When the model *degrees of freedom* (\(df\)) are available as a measure of model complexity, generalized cross validation, Akaike-type or Schwartz information criteria can be used (Koenker et al. 1994; Yuan 2006). However quantifying model dimension in penalized quantile regression is a difficult task when the penalty terms does not involve the ‘natural’ \(L_1\) norm of Koenker et al. (1994). While one could exploit the work of Meyer and Woodroofe (2000) to compute \(df=\sum _i\frac{\partial \hat{Q}_i}{\partial y_i}\), the computational burden could result important as numerical derivatives have to be used. A simpler yet consolidated approach is the \(G\)-fold cross validation that does not need the model \(df\). The entire dataset is split into \(G\) subsets (folds) and each time \(G-1\) subsets are used to fit the model and the remaining subset is employed to validate it via the cross validation statistic. For fixed \(\lambda \) the procedure is repeated \(G\) times, and the average ‘error’ across the \(G\) trials is computed. Running the process for a fine grid of candidate \(\lambda \) values allows to seek the best value minimizing the cross validation.

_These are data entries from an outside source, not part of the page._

(** C5.  A call of [checkPermission] with a valid session and a capability
    name of the catalogue is meant to register a listener that stays until
    the answer or the timeout.  The source registers no listener for such
    a call and posts no request: the call is rejected before the exchange,
    by the guard of [isValidPermissionName].  The answer of the host, when
    it comes in, finds no listener of the call and changes nothing, and
    the promise of the call stays rejected. *)
Theorem well_formed_check_registers_no_listener (w : window) (name : value)
  (fromParent : bool) (dat : value) :
  notInitialized w = false ->
  isValidCapability_spec name = true ->
  exists s,
    name = VStr s /\
    snd (checkPermission w name) =
      Settled (Rejected (InvalidPermissionName s)) /\
    messageListeners (fst (checkPermission w name)) = messageListeners w /\
    posted (fst (checkPermission w name)) = posted w /\
    (messageListeners w = [] ->
     dispatch (fst (checkPermission w name))
       (MessageEvent fromParent (VStr ("checkPermission:" ++ s)) dat) =
       fst (checkPermission w name)).
Proof.
  intros N V. destruct (isValidCapability_spec_string name V) as [s ->].
  exists s. rewrite (checkPermission_string w s N).
  repeat split. intros L. simpl. now rewrite L.
Qed.

(** ** What the event loop leaves alone *)

Lemma settle_state (p : nat) (r : settled) (w : window) :
  uomaPluginId (settle p r w) = uomaPluginId w /\
  eventCallbackList (settle p r w) = eventCallbackList w /\
  messageListeners (settle p r w) = messageListeners w /\
  timers (settle p r w) = timers w.
Proof. unfold settle. destruct (promises w !! p); repeat split. Qed.

Lemma callListeners_state (fromParent : bool) (act dat : value)
  (ls : list listener) (w : window) :
  let w' := fold_left (callListener fromParent act dat) ls w in
  uomaPluginId w' = uomaPluginId w /\
  eventCallbackList w' = eventCallbackList w /\
  messageListeners w' = messageListeners w /\
  timers w' = timers w.
Proof.
  revert w. induction ls as [| l ls IH]; intros w; simpl; [repeat split |].
  destruct (IH (callListener fromParent act dat w l)) as (A & B & C & D).
  rewrite A, B, C, D. unfold callListener.
  destruct (_ && _); [apply settle_state | repeat split].
Qed.

(** An event changes neither the session nor the registry. *)
Lemma dispatch_state (w : window) (ev : event) :
  uomaPluginId (dispatch w ev) = uomaPluginId w /\
  eventCallbackList (dispatch w ev) = eventCallbackList w.
Proof.
  destruct ev as [fromParent act dat | p]; simpl.
  - destruct (callListeners_state fromParent act dat (messageListeners w) w)
      as (A & B & _). now split.
  - destruct (findTimer p w) as [t |]; [| now split].
    unfold runTimer.
    destruct (settle_state (timer_promise t) (Rejected TimedOut)
                (runCleanUp (timer_cleanUp t) (dropTimer p w))) as (A & B & _).
    rewrite A, B. destruct (timer_cleanUp t); now split.
Qed.

(** ** on with the module's own checkPermission *)

(** As [checkPermission] rejects every call at once, so does [on]: it is
    never left suspended, and the window is as it was. *)
Lemma on_settles_at_once (w : window) (target callback : value) :
  exists e, on w target callback = (w, Done (Rejected e)).
Proof.
  unfold on, on_via.
  destruct (notInitialized w); [eauto |].
  destruct target; eauto.
  destruct (negb _); [eauto |].
  destruct (_ && _); [| eauto].
  destruct (checkPermission_rejects w
              (requiredPermission w (nth 0 (split "@" s) "")
                 (nth 1 (split "@" s) ""))) as [e ->].
  simpl. eauto.
Qed.

(** ** The session *)

Lemma init_without_success (w : window) (pluginId : value) :
  snd (init w pluginId) <> Returns true -> fst (init w pluginId) = w.
Proof.
  unfold init. destruct pluginId; try reflexivity.
  destruct (_ <? _)%nat; [reflexivity |].
  destruct (_ || _); [reflexivity |]. simpl. congruence.
Qed.

Lemma storeCallbacks_session (a b : string) (l : list value) (w : window) :
  uomaPluginId (storeCallbacks a b l w) = uomaPluginId w.
Proof. reflexivity. Qed.

Lemma off_session (w : window) (target callback : value) :
  uomaPluginId (fst (off w target callback)) = uomaPluginId w.
Proof.
  unfold off.
  destruct (notInitialized w); [reflexivity |].
  destruct target; try reflexivity.
  destruct (negb _); [reflexivity |].
  destruct (_ && _); [| reflexivity].
  destruct (callbackSlot _ _ _) as [l | v].
  - destruct (spliceFirst callback l); reflexivity.
  - destruct (truthy v); reflexivity.
Qed.

(** Only a successful [init] writes [window.uomaPluginId]. *)
Lemma perform_session (w : window) (c : call) :
  initSucceeds w c = false ->
  uomaPluginId (perform w c) = uomaPluginId w.
Proof.
  destruct c as [pluginId | permission | target callback | target callback | ev];
    simpl; intros H.
  - rewrite init_without_success; [reflexivity |].
    destruct (snd (init w pluginId)) as [[|] |]; congruence.
  - destruct (checkPermission_rejects w permission) as [e ->]. reflexivity.
  - destruct (on_settles_at_once w target callback) as [e ->]. reflexivity.
  - apply off_session.
  - apply dispatch_state.
Qed.

Lemma notInitialized_session (w w' : window) :
  uomaPluginId w' = uomaPluginId w -> notInitialized w' = notInitialized w.
Proof. unfold notInitialized. now intros ->. Qed.

Lemma performAll_not_initialized (w : window) (history : list call) :
  noInitSucceeds w history = true ->
  notInitialized w = true ->
  notInitialized (performAll w history) = true.
Proof.
  revert w. induction history as [| c rest IH]; intros w; simpl; [auto |].
  intros H N. apply andb_true_iff in H. destruct H as [H1 H2].
  apply negb_true_iff in H1.
  apply IH; [assumption |].
  rewrite (notInitialized_session w); [assumption |].
  now apply perform_session.
Qed.

(** C6.  Before [init] has succeeded (in the window as loaded and after any
    history of calls and events in which no [init] returned [true])
    [checkPermission] fails with NotInitialized whatever its argument; and
    the three guards come in the order session, string, catalogue: a window
    that is not initialised gives NotInitialized also for an argument that
    is no string or no capability name, and an argument that is no string
    gives the error of the string test, not that of the catalogue test. *)
Theorem checkPermission_preconditions_in_order
  (w : window) (permission : value) :
  (forall top flag members history,
      noInitSucceeds (freshWindow top flag members) history = true ->
      w = performAll (freshWindow top flag members) history ->
      checkPermission w permission = (w, Settled (Rejected CallInitFirst))) /\
  (notInitialized w = true ->
   checkPermission w permission = (w, Settled (Rejected CallInitFirst)) /\
   kindOf CallInitFirst = NotInitialized) /\
  (notInitialized w = false -> typeof permission <> "string" ->
   checkPermission w permission =
     (w, Settled (Rejected (PermissionNotString (typeof permission)))) /\
   kindOf (PermissionNotString (typeof permission)) = InvalidArgument) /\
  (notInitialized w = false -> isValidPermissionName permission = false ->
   forall s, permission = VStr s ->
   checkPermission w permission =
     (w, Settled (Rejected (InvalidPermissionName s))) /\
   kindOf (InvalidPermissionName s) = InvalidArgument).
Proof.
  split; [| split; [| split]].
  - intros top flag members history H ->.
    apply checkPermission_not_initialized.
    now apply performAll_not_initialized.
  - intros N. split; [now apply checkPermission_not_initialized | reflexivity].
  - intros N T. split; [now apply checkPermission_not_string | reflexivity].
  - intros N _ s ->. split; [now apply checkPermission_string | reflexivity].
Qed.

## 3 Application: growth curves for seagrass

For illustrative purposes we apply the proposed framework to estimate growth charts for the seagrass *Posidonia oceanica*. *P. oceanica* represents the key specie of the most important and productive ecosystem in subtidal habitats of the Mediterranean Sea. A peculiarity of *P. oceanica* is the presence of persistent morphological features characterizing its growth, that allows to obtain time determination, i.e. shoot age, associated with the growth history via back-dating techniques (Duarte et al. 1994). Being sensitive to changes in the environment, *P. oceanica* is considered a crucial indicator of the quality of coastal marine waters (Tomasello et al. 2007). It is therefore important to monitor the well-being of *P. oceanica* meadows and at this aim growth-charts represent a valid tool.

## 4 Simulation experiments

The goal of simulation study is twofold. In the first experiment we focus on the non-crossing constraint, and in the second one we investigate on the penalty norm applied to the spline coefficients.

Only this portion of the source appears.